[Start of section]

(* ===== verification/Connecting.v ===== *)
(** * Connecting to an endpoint (src/local/unix.rs, src/local/windows.rs)

    One attempt to connect on each platform, as the [Connector] that [Client] retries
    with; the credentials of a connected Unix socket; and the signal sent to a peer
    that cannot drain. The system's sockets, pipes and signals are classes. *)
From stdpp Require Import gmap.
From S2P Require Import Prelude SocketPath Peer Client.

Definition i32_max : Z := 2 ^ 31 - 1.

(** ** Unix sockets *)

(** The descriptors a process has open, and the calls an attempt makes of them.
    [SockAddr::unix] refuses what does not fit in an address. *)
Class UnixCalls (W : Type) : Type := {
  descriptors : W → gset nat;
  socket : W → io_result nat * W;
  sockaddr : bytes → io_result unit;
  connect_timeout : nat → bytes → Z → W → io_result unit * W;
  peer_addr : nat → W → io_result unit * W;
  close : nat → W → W;
}.

(** A call opens what it returns and nothing else, and takes no time back. *)
Class UnixLaws (W : Type) `{ClockLaws W, !UnixCalls W} : Type := {
  now_keeps w : descriptors (now w).2 = descriptors w;
  socket_opens w f w' : socket w = (Ok f, w') → f ∉ descriptors w ∧ descriptors w' = ({[ f ]} ∪ descriptors w);
  socket_fails w e w' : socket w = (Err e, w') → descriptors w' = descriptors w;
  connect_keeps f p d w : descriptors (connect_timeout f p d w).2 = descriptors w;
  peer_keeps f w : descriptors (peer_addr f w).2 = descriptors w;
  close_closes f w : descriptors (close f w) = descriptors w ∖ {[ f ]};
  socket_time w : time w ≤ time (socket w).2;
  connect_time f p d w : time w ≤ time (connect_timeout f p d w).2;
  peer_time f w : time w ≤ time (peer_addr f w).2;
  close_time f w : time w ≤ time (close f w);
}.

Section unix.
Context {W : Type} `{Clock W, !UnixCalls W}.
Variable platform : Platform.

(** The closure [connect]: a descriptor whose setup fails is closed. *)
Definition attempt (path : bytes) (deadline : Z) (w : W) : io_result nat * W :=
  let '(t, w) := now w in
  let remaining := saturating_sub deadline t in
  if remaining =? 0 then (Err (error_of_kind TimedOut), w) else
  match socket w with
  | (Err e, w) => (Err e, w)
  | (Ok f, w) =>
      match sockaddr path with
      | Err e => (Err e, close f w)
      | Ok _ =>
          match connect_timeout f path remaining w with
          | (Err e, w) => (Err e, close f w)
          | (Ok _, w) =>
              match peer_addr f w with
              | (Err e, w) => (Err e, close f w)
              | (Ok _, w) => (Ok f, w)
              end
          end
      end
  end.

(** [UnixDuplex::connect_once_until]; Unix has no busy pipes. *)
Definition unix_connect_once_until (path : bytes) (deadline : Z) (w : W) : result ConnectError.t nat * W :=
  match check_socket_path platform path with
  | Err _ => (Err ConnectError.EndpointTooLong, w)
  | Ok _ => let '(r, w) := attempt path deadline w in (map_err (connect_error (λ _, false)) r, w)
  end.
End unix.

(** ** Named pipes *)

(** [connect_by_path_with_wait_mode] of the interprocess crate, with no waiting. *)
Class PipeCalls (W S : Type) : Type := {
  connect_by_path : list Z → W → io_result S * W;
}.

Section windows.
Context {W S : Type} `{Clock W, !PipeCalls W S}.

(** A UTF-16 string without NUL, which [U16CString] ends with one. *)
Definition wide (l : list Z) : option (list Z) := if bool_decide (0 ∈ l) then None else Some l.
Definition pipe_prefix : list Z := byte_val <$> bs "\\.\pipe\".

(** [busy_pipe]. *)
Definition ERROR_PIPE_BUSY : Z := 231.
Definition busy_pipe (e : io_error) : bool := bool_decide (raw_os_error e = Some ERROR_PIPE_BUSY).

(** [WindowsDuplex::connect_once_until]; [endpoint] is the name's UTF-16. *)
Definition windows_connect_once_until (endpoint : list Z) (deadline : Z) (w : W) : result ConnectError.t S * W :=
  match wide (pipe_prefix ++ endpoint) with
  | None => (Err (ConnectError.Failed InvalidInput), w)
  | Some path =>
      let '(t, w) := now w in
      if saturating_sub deadline t =? 0 then (Err ConnectError.ConnectTimeout, w) else
      let '(r, w) := connect_by_path path w in (map_err (connect_error busy_pipe) r, w)
  end.
End windows.

(** ** Who is on the other end, and how it is asked to stop *)

(** [visible_pid]: Linux reports 0 for a peer outside the PID namespace. *)
Definition visible_pid (raw : Z) : option Z := if 0 <? raw then Some raw else None.

(** [peer_credentials] and [fd_credentials] off macOS: [cred] is what
    [SO_PEERCRED] answers, a PID and a user. *)
Definition fd_credentials (cred : io_result (Z * Z)) (own_uid : Z) : io_result Credentials.t :=
  '(pid, uid) ← cred;
  Ok (Credentials.new (visible_pid pid ≫= ProcessId.new) (uid =? own_uid)).

(** [macos_peer_pid]: an answer that is no PID is the system's last error. *)
Definition macos_peer_pid (pid : io_result Z) (last : io_error) : io_result Z :=
  pid ← pid; if 0 <? pid then Ok pid else Err last.

(** [macos_credentials]. *)
Definition macos_credentials (uid : io_result Z) (pid : io_result Z) (last : io_error) (own_uid : Z) :
    io_result Credentials.t :=
  uid ← uid;
  pid ← macos_peer_pid pid last;
  Ok (Credentials.new (ProcessId.new pid) (uid =? own_uid)).

Definition SIGTERM : Z := 15.

(** [terminate_legacy_peer], over [kill]. A PID that is no [c_int] is refused. *)
Definition terminate_legacy_peer {W} (kill : Z → Z → W → io_result unit * W) (pid : Z) (w : W) : io_result unit * W :=
  if i32_max <? pid then (Err (error_new InvalidInput "PID out of range"), w) else kill pid SIGTERM w.

(** Whom [kill] signals: a positive PID names a process, 0 the caller's group, and
    a negative one every process or a group. *)
Inductive target := OneProcess (pid : Z) | OwnGroup | EveryProcess | Group (pgid : Z).
Definition target_of (pid : Z) : target :=
  if 0 <? pid then OneProcess pid else if pid =? 0 then OwnGroup else if pid =? -1 then EveryProcess else Group (- pid).

(** ** Attempts *)

Section attempts.
Context {W : Type} `{UnixLaws W}.

(** An attempt keeps the descriptors it had, and the one it returns. *)
Lemma attempt_keeps path deadline w r w' : attempt path deadline w = (r, w') →
  time w ≤ time w' ∧
  match r with
  | Ok f => f ∉ descriptors w ∧ descriptors w' = ({[ f ]} ∪ descriptors w) ∧ time w < deadline
  | Err _ => descriptors w' = descriptors w
  end.
Proof.
  unfold attempt. pose proof (now_keeps w) as Hn. destruct (now w) as [t w1] eqn:En. apply now_mono in En. simpl in Hn.
  unfold saturating_sub. destruct (Z.eqb_spec (Z.max 0 (deadline - t)) 0); [intros [= <- <-]; split; [lia|done]|].
  pose proof (socket_time w1) as Ht2. destruct (socket w1) as [[f|e] w2] eqn:Es; simpl in Ht2.
  2:{ intros [= <- <-]. apply socket_fails in Es. split; [lia|congruence]. }
  apply socket_opens in Es as [Hf Hd]. rewrite Hn in Hf, Hd.
  assert (∀ w3, descriptors w3 = descriptors w2 → descriptors (close f w3) = descriptors w) as Hclose.
  { intros w3 E. rewrite close_closes, E, Hd. set_solver. }
  destruct (sockaddr path); [|intros [= <- <-]; pose proof (close_time f w2); split; [lia|by apply Hclose]].
  pose proof (connect_keeps f path (Z.max 0 (deadline - t)) w2) as Hk. pose proof (connect_time f path (Z.max 0 (deadline - t)) w2).
  destruct (connect_timeout _ _ _ w2) as [[u|e] w3]; simpl in *.
  2:{ intros [= <- <-]. pose proof (close_time f w3). split; [lia|by apply Hclose]. }
  pose proof (peer_keeps f w3) as Hp. pose proof (peer_time f w3). destruct (peer_addr f w3) as [[[]|e] w4]; simpl in *.
  - intros [= <- <-]. split; [lia|]. split_and!; [done|congruence|lia].
  - intros [= <- <-]. pose proof (close_time f w4). split; [lia|]. apply Hclose. congruence.
Qed.
End attempts.

(** An attempt to connect keeps what it promises. On Unix an endpoint whose path
    does not fit is refused and nothing is tried; an attempt that fails leaves no
    descriptor, one that succeeds leaves the connection it returns and no other, and
    none starts at or after its deadline; so on Windows, where a name with a NUL is
    refused. A failure is worth retrying only if time ran out or the system's error
    says the endpoint may come, which a denial never does. *)
Theorem attempts_keep_their_promises {W S} `{UnixLaws W, !PipeCalls W S} platform path endpoint deadline (w : W) :
  (∀ r w', unix_connect_once_until platform path deadline w = (r, w') →
    (check_socket_path platform path ≠ Ok tt ↔ r = Err ConnectError.EndpointTooLong) ∧
    match r with
    | Ok f => f ∉ descriptors w ∧ descriptors w' = ({[ f ]} ∪ descriptors w) ∧ time w < deadline
    | Err e => descriptors w' = descriptors w ∧ (check_socket_path platform path ≠ Ok tt → w' = w) ∧
        (ConnectError.is_transient e = true → ∃ e', (attempt path deadline w).1 = Err e' ∧ is_transient (λ _, false) e' = true)
    end) ∧
  (∀ r w', windows_connect_once_until (S := S) endpoint deadline w = (r, w') →
    (0 ∈ endpoint → r = Err (ConnectError.Failed InvalidInput) ∧ w' = w) ∧
    (∀ s, r = Ok s → 0 ∉ endpoint ∧ time w < deadline)).
Proof.
  split.
  - intros r w'. unfold unix_connect_once_until. destruct (check_socket_path platform path) as [[]|e0] eqn:Ec.
    2:{ intros [= <- <-]. split; [done|]. split_and!; done. }
    destruct (attempt path deadline w) as [r1 w1] eqn:Ea. intros [= <- <-].
    pose proof (attempt_keeps _ _ _ _ _ Ea) as [_ Hk]. destruct r1 as [f|e1]; simpl.
    + split; [split; done|exact Hk].
    + unfold connect_error. split.
      * split; [done|]. case_decide; [done|]. by destruct (is_transient _ e1).
      * split_and!; [exact Hk|done|]. unfold ConnectError.is_transient.
        case_decide; [by case_bool_decide|]. destruct (is_transient _ e1) eqn:Et; [by eauto|by case_bool_decide].
  - intros r w'. unfold windows_connect_once_until, wide. case_bool_decide as Hz.
    { intros [= <- <-]. split; [done|]. by intros s [=]. }
    apply not_elem_of_app in Hz as [_ Hz]. destruct (now w) as [t w1] eqn:En. apply now_mono in En. unfold saturating_sub.
    destruct (Z.eqb_spec (Z.max 0 (deadline - t)) 0) as [|Hne]; [by intros [= <- <-]|].
    destruct (connect_by_path _ w1) as [r1 w2]. intros [= <- <-]. split; [done|]. intros s _. split; [done|lia].
Qed.

(** The PID of a Unix peer can be signalled and names that one process. The
    credentials of a connected socket give no PID, or the positive PID the system
    reported; asking a peer to terminate sends SIGTERM to the process with that PID,
    never to a process group and never to every process, and a PID that the system's
    type cannot hold is refused without a signal. *)
Theorem signals_reach_one_process {W} (kill : Z → Z → W → io_result unit * W) cred uid pid_answer last own cr pid (w : W) :
  (∀ p u, cred = Ok (p, u) → p ≤ i32_max) → (∀ p, pid_answer = Ok p → p ≤ i32_max) →
  fd_credentials cred own = Ok cr ∨ macos_credentials uid pid_answer last own = Ok cr →
  Credentials.pid cr = Some pid →
  target_of pid = OneProcess pid ∧ terminate_legacy_peer kill pid w = kill pid SIGTERM w ∧
  (∀ other, i32_max < other → terminate_legacy_peer kill other w = (Err (error_new InvalidInput "PID out of range"), w)).
Proof.
  intros Hc Hm Hcr Hp.
  assert (0 < pid ≤ i32_max) as Hpid.
  { destruct Hcr as [E|E].
    - unfold fd_credentials in E. apply result_bind_Ok in E as ([p u] & Hcred & [= <-]). simpl in Hp.
      specialize (Hc p u Hcred). unfold visible_pid, ProcessId.new in Hp.
      destruct (Z.ltb_spec 0 p); [|done]. simpl in Hp. destruct (p =? 0); [done|]. injection Hp as <-. lia.
    - unfold macos_credentials in E. apply result_bind_Ok in E as (u & _ & E).
      apply result_bind_Ok in E as (p & Hpeer & [= <-]). simpl in Hp.
      unfold macos_peer_pid in Hpeer. apply result_bind_Ok in Hpeer as (q & Hq & E). specialize (Hm q Hq).
      destruct (Z.ltb_spec 0 q); [|done]. injection E as ->. unfold ProcessId.new in Hp.
      destruct (p =? 0); [done|]. injection Hp as <-. lia. }
  unfold target_of, terminate_legacy_peer. split_and!.
  - by destruct (Z.ltb_spec 0 pid); [|lia].
  - by destruct (Z.ltb_spec i32_max pid); [lia|].
  - intros other Ho. by destruct (Z.ltb_spec i32_max other); [|lia].
Qed.

(** ** Witnesses *)

(** A host where one path is listened on, and its clock. *)
Module Host.
Record t := mk { clock : Z; fds : gset nat; listening : bytes }.
Definition later (w : t) : t := mk (clock w + 1) (fds w) (listening w).

#[global] Instance clock_ : Clock t := {
  now w := (clock w, w);
  sleep d w := mk (clock w + Z.max 0 d) (fds w) (listening w);
  sleep_until u w := mk (Z.max (clock w) u) (fds w) (listening w);
}.
#[global, refine] Instance clock_laws : ClockLaws t := { time := clock }.
Proof. all: intros; simpl; lia. Defined.

#[global] Instance calls : UnixCalls t := {
  descriptors := fds;
  socket w := let f := fresh (fds w) in (Ok f, mk (clock w + 1) ({[ f ]} ∪ fds w) (listening w));
  sockaddr path := Ok tt;
  connect_timeout f path d w := (if decide (path = listening w) then Ok tt else Err (error_of_kind NotFound), later w);
  peer_addr f w := (Ok tt, w);
  close f w := mk (clock w) (fds w ∖ {[ f ]}) (listening w);
}.
#[global, refine] Instance laws : UnixLaws t := {}.
Proof.
  all: try done.
  - intros w f w' [= <- <-]. split; [apply is_fresh|done].
  - intros w. simpl. lia.
  - intros f p d w. simpl. lia.
Defined.
#[global] Instance pipes : PipeCalls t nat := { connect_by_path path w := (Err (IoError Other (Some ERROR_PIPE_BUSY) ""), w) }.
End Host.

Definition host : Host.t := Host.mk 5 {[ 0%nat; 1%nat; 2%nat ]} (bs "/run/d.sock").

(** The listened path is connected to with one new descriptor; a path nobody listens
    on leaves none and is worth retrying, and a busy pipe is too. *)
Lemma attempts_keep_their_promises_witness :
  (∃ f w', unix_connect_once_until Linux (bs "/run/d.sock") 9 host = (Ok f, w') ∧ f ∉ Host.fds host ∧
     Host.fds w' = {[ f ]} ∪ Host.fds host) ∧
  (∃ w', unix_connect_once_until Linux (bs "/run/e.sock") 9 host = (Err ConnectError.ConnectTimeout, w') ∧
     Host.fds w' = Host.fds host) ∧
  (∃ w', windows_connect_once_until (S := nat) [0] 9 host = (Err (ConnectError.Failed InvalidInput), w') ∧ w' = host).
Proof.
  split_and!.
  - destruct (unix_connect_once_until Linux (bs "/run/d.sock") 9 host) as [[f|e] w'] eqn:E; [|by vm_compute in E].
    destruct (proj1 (attempts_keep_their_promises (S := nat) Linux (bs "/run/d.sock") [] 9 host) _ _ E) as (_ & Hf & Hd & _).
    exists f, w'. split; [reflexivity|]. split; [exact Hf|exact Hd].
  - destruct (unix_connect_once_until Linux (bs "/run/e.sock") 9 host) as [[f|e] w'] eqn:E; [by vm_compute in E|].
    assert (e = ConnectError.ConnectTimeout) as -> by (vm_compute in E; by injection E as <- _).
    destruct (proj1 (attempts_keep_their_promises (S := nat) Linux (bs "/run/e.sock") [] 9 host) _ _ E) as (_ & Hd & _).
    exists w'. split; [reflexivity|exact Hd].
  - destruct (windows_connect_once_until (S := nat) [0] 9 host) as [r w'] eqn:E.
    destruct (proj2 (attempts_keep_their_promises (S := nat) Linux [] [0] 9 host) r w' E) as [Hz _].
    destruct Hz as [-> ->]; [by left|]. by exists host.
Defined.

Lemma signals_reach_one_process_witness :
  target_of 77 = OneProcess 77 ∧
  terminate_legacy_peer (λ pid signal (w : list (Z * Z)), (Ok tt, (pid, signal) :: w)) 77 [] = (Ok tt, [(77, 15)]).
Proof.
  destruct (signals_reach_one_process (λ pid signal (w : list (Z * Z)), (Ok tt, (pid, signal) :: w)) (Ok (77, 1000))
    (Ok 1000) (Ok 77) (error_of_kind Other) 1000 (Credentials.new (Some 77) true) 77 []) as (Ht & Hk & _).
  - intros p u [= <- <-]. unfold i32_max. lia.
  - intros p [= <-]. unfold i32_max. lia.
  - left. reflexivity.
  - reflexivity.
  - split; [exact Ht|exact Hk].
Defined.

[End of section]

#### [Task brief]
Find the line with "- intros r w'. unfold unix_connect_once_until." in the material above. Reproduce it and each line after it up to and including the line with "intros Hc Hm Hcr Hp.".

#### [Written reply]
  - intros r w'. unfold unix_connect_once_until. destruct (check_socket_path platform path) as [[]|e0] eqn:Ec.
    2:{ intros [= <- <-]. split; [done|]. split_and!; done. }
    destruct (attempt path deadline w) as [r1 w1] eqn:Ea. intros [= <- <-].
    pose proof (attempt_keeps _ _ _ _ _ Ea) as [_ Hk]. destruct r1 as [f|e1]; simpl.
    + split; [split; done|exact Hk].
    + unfold connect_error. split.
      * split; [done|]. case_decide; [done|]. by destruct (is_transient _ e1).
      * split_and!; [exact Hk|done|]. unfold ConnectError.is_transient.
        case_decide; [by case_bool_decide|]. destruct (is_transient _ e1) eqn:Et; [by eauto|by case_bool_decide].
  - intros r w'. unfold windows_connect_once_until, wide. case_bool_decide as Hz.
    { intros [= <- <-]. split; [done|]. by intros s [=]. }
    apply not_elem_of_app in Hz as [_ Hz]. destruct (now w) as [t w1] eqn:En. apply now_mono in En. unfold saturating_sub.
    destruct (Z.eqb_spec (Z.max 0 (deadline - t)) 0) as [|Hne]; [by intros [= <- <-]|].
    destruct (connect_by_path _ w1) as [r1 w2]. intros [= <- <-]. split; [done|]. intros s _. split; [done|lia].
Qed.

(** The PID of a Unix peer can be signalled and names that one process. The
    credentials of a connected socket give no PID, or the positive PID the system
    reported; asking a peer to terminate sends SIGTERM to the process with that PID,
    never to a process group and never to every process, and a PID that the system's
    type cannot hold is refused without a signal. *)
Theorem signals_reach_one_process {W} (kill : Z → Z → W → io_result unit * W) cred uid pid_answer last own cr pid (w : W) :
  (∀ p u, cred = Ok (p, u) → p ≤ i32_max) → (∀ p, pid_answer = Ok p → p ≤ i32_max) →
  fd_credentials cred own = Ok cr ∨ macos_credentials uid pid_answer last own = Ok cr →
  Credentials.pid cr = Some pid →
  target_of pid = OneProcess pid ∧ terminate_legacy_peer kill pid w = kill pid SIGTERM w ∧
  (∀ other, i32_max < other → terminate_legacy_peer kill other w = (Err (error_new InvalidInput "PID out of range"), w)).
Proof.
  intros Hc Hm Hcr Hp.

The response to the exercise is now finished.